Lo maravilloso de los movimientos literarios es que están llenos de personas sedientas de leer y de beber para comentar lo leído y de escribir para consignar lo vivido. Recuerdo a mi generación de veinte años desplazándose por la ciudad, por el país, por el mundo, con un libro debajo del brazo que bien podría ser La náusea de Sartre, Trópico de Cáncer de Miller, Lolita de Nabokov, El cuarteto de Alejandría de Durrell, Viaje al fin de la noche, Las memorias de Adriano, Hiroshima mon amour, El mito de Sísifo, La celosía, El reposo del guerrero, Bonjour tristesse.

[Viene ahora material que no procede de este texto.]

(* ===== verification/GeminiLive.v ===== *)
(** * Gemini Live runtime

    Models [inference-runtime-gemini-live/src]: [wire.rs], [config.rs], [error.rs],
    [cost.rs] and [runner.rs]: the setup handshake of [open_session], and the session as
    two concurrent tasks.  [session_adapter] spawns the uplink on its own and becomes the
    downlink, and only [session_adapter] is abortable; a run is a sequence of the tasks
    that take a step, or a cancellation.  The JSON text of a message, the decoding of an
    envelope, the base64 crate and the WebSocket connection are parameters.  The local
    [pending_text] is written and never read, and left out. *)
From Stdlib Require Import SpecFloat.
From S2P Require Import Prelude F64 Runtime Deployment Audio Runner AudioProvider WsCore.

(** ** Wire types (wire.rs) *)

Record SetupConfig : Type := { su_model : string; su_response_modalities : list string }.
Record ContentTurn : Type := { ct_role : string; ct_parts : list string }.
Record ClientContentInner : Type := { turns : option (list ContentTurn); turn_complete : bool }.
Record MediaChunk : Type := { mc_mime_type : string; mc_data : string }.
(** The three messages the client sends. *)
Inductive ClientMessage : Type :=
  | LM_Setup (setup : SetupConfig)
  | LM_ClientContent (client_content : ClientContentInner)
  | LM_RealtimeInput (media_chunks : list MediaChunk).

Record InlineData : Type := { in_mime_type : string; in_data : string }.
Record ModelPart : Type := { mp_inline_data : option InlineData; mp_text : option string }.
Record ModelTurn : Type := { mt_parts : list ModelPart }.
Record ServerContentEnvelope : Type := {
  sc_model_turn : option ModelTurn; sc_turn_complete : option bool; sc_interrupted : option bool
}.
Inductive Inbound : Type :=
  | IB_SetupComplete | IB_ServerContent (sc : ServerContentEnvelope) | IB_ToolCall | IB_Other.

(** ** Errors (error.rs), prices (cost.rs) *)

Inductive GeminiLiveError : Type :=
  | GLE_FeatureDisabled | GLE_Unsupported (method : string) | GLE_BadRequest (message : string)
  | GLE_UnsupportedFormat (message : string) | GLE_ServerError (body : string)
  | GLE_SessionClosed (reason : string).
Definition gemini_live_error_into (e : GeminiLiveError) : InferenceError :=
  match e with
  | GLE_FeatureDisabled => Internal "tts-gemini-live feature disabled at build time"
  | GLE_Unsupported method => Unsupported method RK_RealtimeSpeech
  | GLE_BadRequest m => BadRequest m
  | GLE_UnsupportedFormat m => UnsupportedAudioFormat m
  | GLE_ServerError body => ServerError 500 (Some body)
  | GLE_SessionClosed reason => RealtimeClosed reason
  end.
Definition per_minute_usd (model : string) : f64 :=
  if decide (model = "gemini-2.0-flash-exp") then S754_zero false else f64_lit 5 100.
Definition per_million_tokens_usd (model : string) : f64 := S754_zero false.
Definition estimate_usd (model : string) (audio_seconds : Z) : f64 :=
  f64_div (f64_mul (per_minute_usd model) (f64_of_Z audio_seconds)) (f64_of_Z 60).

(** ** Configuration (config.rs) *)

Inductive GeminiLiveApiKey : Type := GK_Env (name : string) | GK_File (path : string).
Section config.
Context {Url : Type} `{!UrlOps Url}.
Record GeminiLiveConfig : Type := {
  gl_ws_endpoint : Url;
  gl_api_key : GeminiLiveApiKey;
  gl_ws_connect_timeout : Duration;
  gl_rate_limits : RateLimits;
  gl_retry : RetryPolicy;
  gl_circuit_breaker : CircuitBreakerConfig;
  gl_timeouts : Timeouts
}.
Definition default_ws_connect_timeout : Duration := from_secs 10.
Definition defaults_for_gemini_live (key : GeminiLiveApiKey) : option GeminiLiveConfig :=
  u ← result_ok (url_parse "wss://generativelanguage.googleapis.com/");
  Some {|
    gl_ws_endpoint := u; gl_api_key := key; gl_ws_connect_timeout := default_ws_connect_timeout;
    gl_rate_limits := RateLimits_default; gl_retry := RetryPolicy_default;
    gl_circuit_breaker := CircuitBreakerConfig_default; gl_timeouts := Timeouts_default
  |}.
Definition with_ws_endpoint (c : GeminiLiveConfig) (u : Url) : GeminiLiveConfig := {|
  gl_ws_endpoint := u; gl_api_key := gl_api_key c; gl_ws_connect_timeout := gl_ws_connect_timeout c;
  gl_rate_limits := gl_rate_limits c; gl_retry := gl_retry c;
  gl_circuit_breaker := gl_circuit_breaker c; gl_timeouts := gl_timeouts c
|}.
Definition live_url (c : GeminiLiveConfig) (api_key : string) : result string Url :=
  let? url := url_join (gl_ws_endpoint c)
    "ws/google.ai.generativelanguage.v1beta.GenerativeService.BidiGenerateContent" in
  Ok (append_pair url ("key", api_key)).
End config.
Arguments GeminiLiveConfig Url : clear implicits.

Section live.
Variable to_json : ClientMessage → result string string.
(** [from_str::<Inbound>]; whether the text is JSON with a top-level [error]. *)
Variable parse_inbound : string → result string Inbound.
Variable has_error : string → bool.
Variables (b64_enc : Bytes → string) (b64_dec : string → result string Bytes).

(** ** The handshake *)

(** The loop that waits for [setupComplete]: the frames after it, an error, or [None] when
    the socket stays open and silent. *)
Fixpoint await_setup (items : list (result WsError Frame)) (live : bool) :
  option (InferenceResult (list (result WsError Frame))) :=
  match items with
  | [] =>
      if live then None
      else Some (Err (gemini_live_error_into (GLE_SessionClosed "connection closed before setupComplete")))
  | Err e :: _ => Some (Err (NetworkError ("gemini live setup recv: " +:+ ws_error_to_string e)))
  | Ok (Fr_Text text) :: rest =>
      match parse_inbound text with
      | Ok IB_SetupComplete => Some (Ok rest)
      | _ => if has_error text then Some (Err (gemini_live_error_into (GLE_ServerError text)))
             else await_setup rest live
      end
  | Ok (Fr_Close code reason) :: _ =>
      Some (Err (gemini_live_error_into (GLE_SessionClosed
        ("closed during setup: code=" +:+ pretty code +:+ " reason=" +:+ reason))))
  | Ok _ :: rest => await_setup rest live
  end.

(** ** The two tasks *)

(** The downlink: receiving, sending what a frame gives (each item with whether a failing
    send ends the task) and then going on or ending, or over. *)
Inductive Downlink : Type :=
  | LD_Recv | LD_Emit (queue : list (bool * RealtimeOut)) (last : bool) | LD_Done.
Record Session : Type := {
  ls_inbound : RealtimeReceiver;
  ls_stream : FrameReceiver;
  ls_started : bool;               (* [session_adapter] was polled: the uplink is spawned *)
  ls_up_done : bool;
  ls_down : Downlink;
  ls_sends : nat;
  ls_sent : list Frame;
  ls_out : list RealtimeOut
}.
Inductive Step : Type := St_Uplink | St_Adapter | St_Cancel.
#[global] Instance Step_eq_dec : EqDecision Step.
Proof. solve_decision. Defined.

Variable send_result : nat → Frame → result WsError unit.
Variable listening : list RealtimeOut → bool.
Definition offer_out (o : RealtimeOut) (l : list RealtimeOut) : list RealtimeOut :=
  if listening l then l ++ [o] else l.

Definition with_up (rest : list RealtimeIn) (done : bool) (sends : nat) (sent : list Frame)
    (o : list RealtimeOut) (s : Session) : Session := {|
  ls_inbound := {| rv_items := rest; rv_open := rv_open (ls_inbound s) |}; ls_stream := ls_stream s;
  ls_started := ls_started s; ls_up_done := done; ls_down := ls_down s; ls_sends := sends;
  ls_sent := sent; ls_out := o
|}.
Definition with_down (d : Downlink) (st : FrameReceiver) (o : list RealtimeOut) (s : Session) : Session := {|
  ls_inbound := ls_inbound s; ls_stream := st; ls_started := ls_started s; ls_up_done := ls_up_done s;
  ls_down := d; ls_sends := ls_sends s; ls_sent := ls_sent s; ls_out := o
|}.

(** What [uplink_task] does with a message: a payload to send, an error for the caller that
    ends the task, or the end. *)
Inductive UplinkAction : Type := UA_Send (m : ClientMessage) | UA_Fail (e : InferenceError) | UA_Stop.
Definition uplink_action (msg : RealtimeIn) : UplinkAction :=
  match msg with
  | RI_Text text => UA_Send (LM_ClientContent
      {| turns := Some [{| ct_role := "user"; ct_parts := [text] |}]; turn_complete := true |})
  | RI_AudioFrame pcm params =>
      if bool_decide (format params = AF_Pcm16Le)
      then UA_Send (LM_RealtimeInput [{| mc_mime_type := "audio/pcm;rate=" +:+ pretty (sample_rate_hz params);
                                         mc_data := b64_enc pcm |}])
      else UA_Fail (UnsupportedAudioFormat
        ("Gemini Live requires Pcm16Le; got " +:+ debug_AudioFormat (format params)))
  | RI_Commit => UA_Send (LM_ClientContent {| turns := None; turn_complete := true |})
  | RI_Interrupt => UA_Fail (Unsupported "interrupt" RK_RealtimeSpeech)
  | RI_Close => UA_Stop
  end.
Definition uplink_task (s : Session) : Session :=
  match rv_items (ls_inbound s) with
  | [] => if rv_open (ls_inbound s) then s else with_up [] true (ls_sends s) (ls_sent s) (ls_out s) s
  | msg :: rest =>
      match uplink_action msg with
      | UA_Send m =>
          match to_json m with
          | Ok json =>
              match send_result (ls_sends s) (Fr_Text json) with
              | Ok _ => with_up rest false (S (ls_sends s)) (ls_sent s ++ [Fr_Text json]) (ls_out s) s
              | Err _ => with_up rest true (S (ls_sends s)) (ls_sent s) (ls_out s) s
              end
          | Err _ => with_up rest false (ls_sends s) (ls_sent s) (ls_out s) s
          end
      | UA_Fail e => with_up rest true (ls_sends s) (ls_sent s) (offer_out (RO_Error e) (ls_out s)) s
      | UA_Stop => with_up rest true (ls_sends s) (ls_sent s) (ls_out s) s
      end
  end.

Definition live_out_params : AudioParams := {| sample_rate_hz := 24000; channels := 1; format := AF_Pcm16Le |}.
Definition part_items (p : ModelPart) : list (bool * RealtimeOut) :=
  match mp_inline_data p with
  | Some inline => match b64_dec (in_data inline) with
                   | Ok pcm => [(true, RO_AudioFrame pcm live_out_params)] | Err _ => [] end
  | None => []
  end ++
  match mp_text p with Some t => [(true, RO_Transcript TR_Assistant t false)] | None => [] end.
Definition content_items (sc : ServerContentEnvelope) : list (bool * RealtimeOut) :=
  match sc_model_turn sc with Some turn => concat (part_items <$> mt_parts turn) | None => [] end ++
  (if decide (sc_turn_complete sc = Some true) then [(false, RO_Transcript TR_Assistant "" true)] else []).
(** A text frame: the items it gives, and whether it ends the loop. *)
Definition text_items (text : string) : list (bool * RealtimeOut) * bool :=
  if has_error text then ([(false, RO_Error (gemini_live_error_into (GLE_ServerError text)))], true)
  else match parse_inbound text with
       | Ok (IB_ServerContent sc) => (content_items sc, false)
       | _ => ([], false)
       end.
Definition done_item : bool * RealtimeOut := (false, RO_Done).
Definition downlink_task (s : Session) : Session :=
  let st := ls_stream s in
  match ls_down s with
  | LD_Done => s
  | LD_Emit [] last => with_down (if last then LD_Done else LD_Recv) st (ls_out s) s
  | LD_Emit ((must, item) :: q) last =>
      if listening (ls_out s) then with_down (LD_Emit q last) st (ls_out s ++ [item]) s
      else if must then with_down LD_Done st (ls_out s) s
      else with_down (LD_Emit q last) st (ls_out s) s
  | LD_Recv =>
      match fr_items st with
      | [] => if fr_live st then s else with_down (LD_Emit [done_item] true) st (ls_out s) s
      | i :: items =>
          let rest := {| fr_items := items; fr_live := fr_live st |} in
          match i with
          | Ok (Fr_Text text) =>
              let '(q, stop) := text_items text in
              with_down (LD_Emit (if stop then q ++ [done_item] else q) stop) rest (ls_out s) s
          | Ok (Fr_Close _ _) => with_down (LD_Emit [done_item] true) rest (ls_out s) s
          | Ok _ => with_down LD_Recv rest (ls_out s) s
          | Err e => with_down (LD_Emit [(false, RO_Error (NetworkError
                       ("gemini live ws recv: " +:+ ws_error_to_string e))); done_item] true) rest (ls_out s) s
          end
      end
  end.
(** The first poll of [session_adapter] spawns the uplink; [cancel] drops the future. *)
Definition start (s : Session) : Session := {|
  ls_inbound := ls_inbound s; ls_stream := ls_stream s; ls_started := true; ls_up_done := ls_up_done s;
  ls_down := ls_down s; ls_sends := ls_sends s; ls_sent := ls_sent s; ls_out := ls_out s
|}.
Definition cancel (s : Session) : Session := {|
  ls_inbound := ls_inbound s; ls_stream := ls_stream s; ls_started := ls_started s;
  ls_up_done := ls_up_done s || negb (ls_started s); ls_down := LD_Done; ls_sends := ls_sends s;
  ls_sent := ls_sent s; ls_out := ls_out s
|}.
Definition session_step (t : Step) (s : Session) : Session :=
  match t with
  | St_Uplink => if ls_started s && negb (ls_up_done s) then uplink_task s else s
  | St_Adapter =>
      match ls_down s with
      | LD_Done => s
      | _ => if ls_started s then downlink_task s else start s
      end
  | St_Cancel => cancel s
  end.
Definition session_run (ts : list Step) (s : Session) : Session := foldl (λ s t, session_step t s) s ts.
(** The caller's [outbound] ends when both tasks dropped their sender. *)
Definition outbound_closed (s : Session) : bool :=
  ls_up_done s && match ls_down s with LD_Done => true | _ => false end.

En el prólogo a sus Memorias el Caballero de Seingalt cita un adagio antiguo: “Si no has hecho cosas dignas de ser escritas, escribe al menos algo digno de ser leído”. |
Y qué más digno de ser leído que escribir sobre lo que se ha leído, de una manera digna y amén de amena, si ello es posible. Ahora, en mi refugio de la montaña en Mara-Villa de Leyva, donde en tiempos de la Colonia despachaba el Virrey, paso revista -como lo hizo Casanova cuando hubo de cortar con el torrente de féminas, y encerrado en la biblioteca del castillo de Dux se dedicó a seguir gozado de sus aventuras con el recuerdo- a estas tres estaciones de la vigilia, y no puedo decidir cuál me deparó y me sigue deparando más placer a los sentidos de la vista, el gusto y el tacto. Comencé mi vida de lector comprando ediciones rústicas de segunda mano en los andenes del parque de Santa Rosa, en Cali, donde me sentía como tratando con buquinistas a la orilla izquierda del Sena, y ahora me solazo con ediciones príncipe de los mismos autores con los lomos plateados, adquiridas en el mismo París pero en Shakespeare and company; y comencé mi vida de bebedor con chichas y rones de contrabando que me fueron fortaleciendo el estómago y llegué a conocer los cielos etílicos en un vuelo Nueva Delhi-París engullendo con Ramón Cote un litro de Sello Azul que nos obsequió William Ospina; y comencé mi vida galante con golfillas de dos pesos en la zona de tolerancia y llegué a tener en mis brazos manifestaciones angélicas y princesas hechiceras dignas de films fellinescos. Todo ello merced a la poesía. Por eso con la poesía me acuesto y con la poesía me levanto, para que me traiga las gracias del Espíritu Santo, que es el que guía mi mano para quehaceres más elevados.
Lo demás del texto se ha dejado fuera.